## EXERCISE MATERIAL
(* ===== verification/Transport.v ===== *)
(** * What the services ask of the node transport

    The clock units of [std::chrono], the shared admission bound of [include/fsnet/node.hpp]
    and the part of the transport's state that the services of an owner node consult
    before they send: [EntityRouter], [EntityTransfer] and [EntityDelivery]
    all reuse a cached peer or connect again. *)

From stdpp Require Import gmap.
From S2P Require Import Prelude OrderedMap Identity Values AttributeWire Messages Fields TimerState DeliveryState Records Storage StorageCorrect Programs TimerIndex Directory.

(** Times are nanoseconds of the steady clock. *)
Definition ms (n : Z) : Z := n * 1000000.

(** [std::chrono::ceil<milliseconds>] and [duration_cast<milliseconds>] *)
Definition ceil_ms (t : Z) : Z := - ((- t) / 1000000).
Definition trunc_ms (t : Z) : Z := Z.quot t 1000000.

(** [Node::max_call_timeout], in milliseconds. *)
Definition max_call_timeout : Z := 30000.
Definition bad_timeout (timeout_ms : Z) : bool := (timeout_ms <=? 0)%Z || (max_call_timeout <? timeout_ms)%Z.

(** The transport as a handler finds it: which peers are connected or connecting, what
    [connect] returns, and whether [call] throws. *)
Record Transport := MkTransport { connected : N -> bool; connecting : N -> bool; connect : EntityEndpoint -> result N; call_throws : bool }.

(** [if(!peer || (!node.connected(peer) && !node.connecting(peer))) peer = node.connect(...)] *)
Definition usable_peer (t : Transport) (e : EntityEndpoint) (peer : N) : result N :=
  if (peer =? 0) || (negb (connected t peer) && negb (connecting t peer)) then connect t e else Ok peer.

(** Erasing every key, as the [stop] functions do. *)
Lemma foldr_delete_all {K A} `{Countable K} (m : gmap K A) ids : (forall n c, m !! n = Some c -> n ∈ ids) -> foldr delete m ids = ∅.
Proof.
  intros Hall. apply map_empty. intros n. destruct (decide (n ∈ ids)) as [Hin|Hin]; [|].
  - clear Hall. induction ids as [|k ids IH]; [by apply elem_of_nil in Hin|]. cbn [foldr]. destruct (decide (n = k)) as [->|Hne]; [apply lookup_delete_eq|].
    rewrite lookup_delete_ne by done. apply IH. apply elem_of_cons in Hin as [?|?]; done.
  - assert (m !! n = None) as Hn by (destruct (m !! n) eqn:E; [|done]; exfalso; eauto). clear Hall. induction ids as [|k ids IH]; [done|]. cbn [foldr].
    apply not_elem_of_cons in Hin as [H1 H2]. rewrite lookup_delete_ne by done. by apply IH.
Qed.

Lemma trunc_ms_bounds t : (0 < trunc_ms t)%Z -> (ms (trunc_ms t) <= t)%Z.
Proof.
  unfold trunc_ms, ms. intros H. assert (0 <= t)%Z.
  { destruct (Z.le_gt_cases 0 t) as [|Hn]; [done|]. pose proof (Z.quot_le_mono t 0 1000000 ltac:(lia) ltac:(lia)) as Hq. change (0 ÷ 1000000)%Z with 0%Z in Hq. lia. }
  rewrite Z.quot_div_nonneg in * by lia. pose proof (Z.mul_div_le t 1000000). lia.
Qed.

## EXERCISE BRIEF
If a line of the listing contains "induction", count it; state the final number and nothing more.

## SOLUTION TO THIS TASK
2